▸ **What this task involves**
Each line that contains the word "simpl" counts once; give the total for the records below and nothing else.

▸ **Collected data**
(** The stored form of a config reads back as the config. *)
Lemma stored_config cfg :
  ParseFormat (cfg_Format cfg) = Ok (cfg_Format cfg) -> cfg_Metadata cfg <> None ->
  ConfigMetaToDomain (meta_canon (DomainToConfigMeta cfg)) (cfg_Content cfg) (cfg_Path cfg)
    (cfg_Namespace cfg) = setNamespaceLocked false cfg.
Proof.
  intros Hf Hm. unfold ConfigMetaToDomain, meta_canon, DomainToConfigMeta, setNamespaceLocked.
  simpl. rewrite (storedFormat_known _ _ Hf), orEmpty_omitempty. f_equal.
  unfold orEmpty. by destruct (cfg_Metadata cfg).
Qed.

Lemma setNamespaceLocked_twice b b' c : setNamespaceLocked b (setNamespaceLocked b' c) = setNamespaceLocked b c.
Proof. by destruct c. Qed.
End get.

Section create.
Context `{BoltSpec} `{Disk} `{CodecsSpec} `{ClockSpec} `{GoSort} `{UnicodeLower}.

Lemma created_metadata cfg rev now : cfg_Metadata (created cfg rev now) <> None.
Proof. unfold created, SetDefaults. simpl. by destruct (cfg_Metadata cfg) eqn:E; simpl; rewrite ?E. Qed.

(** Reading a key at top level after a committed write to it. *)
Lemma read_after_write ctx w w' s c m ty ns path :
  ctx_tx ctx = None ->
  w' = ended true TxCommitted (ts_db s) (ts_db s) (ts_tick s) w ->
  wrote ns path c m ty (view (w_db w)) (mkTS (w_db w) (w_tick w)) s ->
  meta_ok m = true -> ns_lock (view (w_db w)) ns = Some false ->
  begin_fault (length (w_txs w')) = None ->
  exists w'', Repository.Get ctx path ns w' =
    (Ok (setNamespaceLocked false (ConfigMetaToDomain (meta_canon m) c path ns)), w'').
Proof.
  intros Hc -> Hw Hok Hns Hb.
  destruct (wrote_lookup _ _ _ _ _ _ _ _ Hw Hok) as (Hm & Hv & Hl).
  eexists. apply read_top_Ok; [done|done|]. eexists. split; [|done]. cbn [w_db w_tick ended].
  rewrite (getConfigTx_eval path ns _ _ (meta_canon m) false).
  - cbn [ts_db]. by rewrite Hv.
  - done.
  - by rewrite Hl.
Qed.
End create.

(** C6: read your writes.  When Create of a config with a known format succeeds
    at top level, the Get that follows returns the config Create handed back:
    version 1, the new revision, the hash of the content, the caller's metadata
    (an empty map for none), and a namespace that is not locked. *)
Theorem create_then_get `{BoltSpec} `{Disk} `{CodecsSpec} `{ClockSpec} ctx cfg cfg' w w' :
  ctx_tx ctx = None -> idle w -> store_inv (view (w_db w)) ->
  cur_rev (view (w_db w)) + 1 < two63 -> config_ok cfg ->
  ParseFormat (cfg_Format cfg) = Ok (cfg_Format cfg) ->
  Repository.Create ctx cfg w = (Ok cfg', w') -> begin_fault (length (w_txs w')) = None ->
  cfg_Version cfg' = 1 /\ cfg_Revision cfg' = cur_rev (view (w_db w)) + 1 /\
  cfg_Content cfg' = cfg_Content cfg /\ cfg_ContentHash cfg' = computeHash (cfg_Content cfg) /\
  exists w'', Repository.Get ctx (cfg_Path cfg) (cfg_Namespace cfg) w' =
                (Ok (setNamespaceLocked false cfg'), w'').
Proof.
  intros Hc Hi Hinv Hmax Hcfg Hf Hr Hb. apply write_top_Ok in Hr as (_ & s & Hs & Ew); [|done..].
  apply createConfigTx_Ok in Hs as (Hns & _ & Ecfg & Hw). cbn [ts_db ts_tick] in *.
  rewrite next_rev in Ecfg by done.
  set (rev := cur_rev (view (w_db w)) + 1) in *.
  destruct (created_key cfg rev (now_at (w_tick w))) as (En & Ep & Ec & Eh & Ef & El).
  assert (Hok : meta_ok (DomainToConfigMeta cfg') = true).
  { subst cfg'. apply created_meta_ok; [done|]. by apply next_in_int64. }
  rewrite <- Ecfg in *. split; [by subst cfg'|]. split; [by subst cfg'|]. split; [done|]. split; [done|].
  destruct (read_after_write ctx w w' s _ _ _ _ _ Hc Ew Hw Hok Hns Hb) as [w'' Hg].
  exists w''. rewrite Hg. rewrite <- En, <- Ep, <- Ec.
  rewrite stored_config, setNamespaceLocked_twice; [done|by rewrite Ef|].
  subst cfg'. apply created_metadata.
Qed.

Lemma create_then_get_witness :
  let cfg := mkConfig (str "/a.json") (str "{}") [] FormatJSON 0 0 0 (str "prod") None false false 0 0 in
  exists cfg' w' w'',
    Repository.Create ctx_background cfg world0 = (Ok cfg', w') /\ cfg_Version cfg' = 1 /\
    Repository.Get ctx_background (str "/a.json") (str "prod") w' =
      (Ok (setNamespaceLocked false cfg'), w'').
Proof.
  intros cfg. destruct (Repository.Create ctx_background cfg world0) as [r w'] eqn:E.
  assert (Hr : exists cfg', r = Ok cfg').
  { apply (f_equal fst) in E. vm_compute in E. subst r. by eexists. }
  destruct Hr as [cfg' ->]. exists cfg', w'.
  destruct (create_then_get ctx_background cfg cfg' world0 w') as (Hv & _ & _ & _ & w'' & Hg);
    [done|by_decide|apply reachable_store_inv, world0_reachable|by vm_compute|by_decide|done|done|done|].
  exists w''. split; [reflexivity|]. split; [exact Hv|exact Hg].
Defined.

▸ **Finished exercise**
2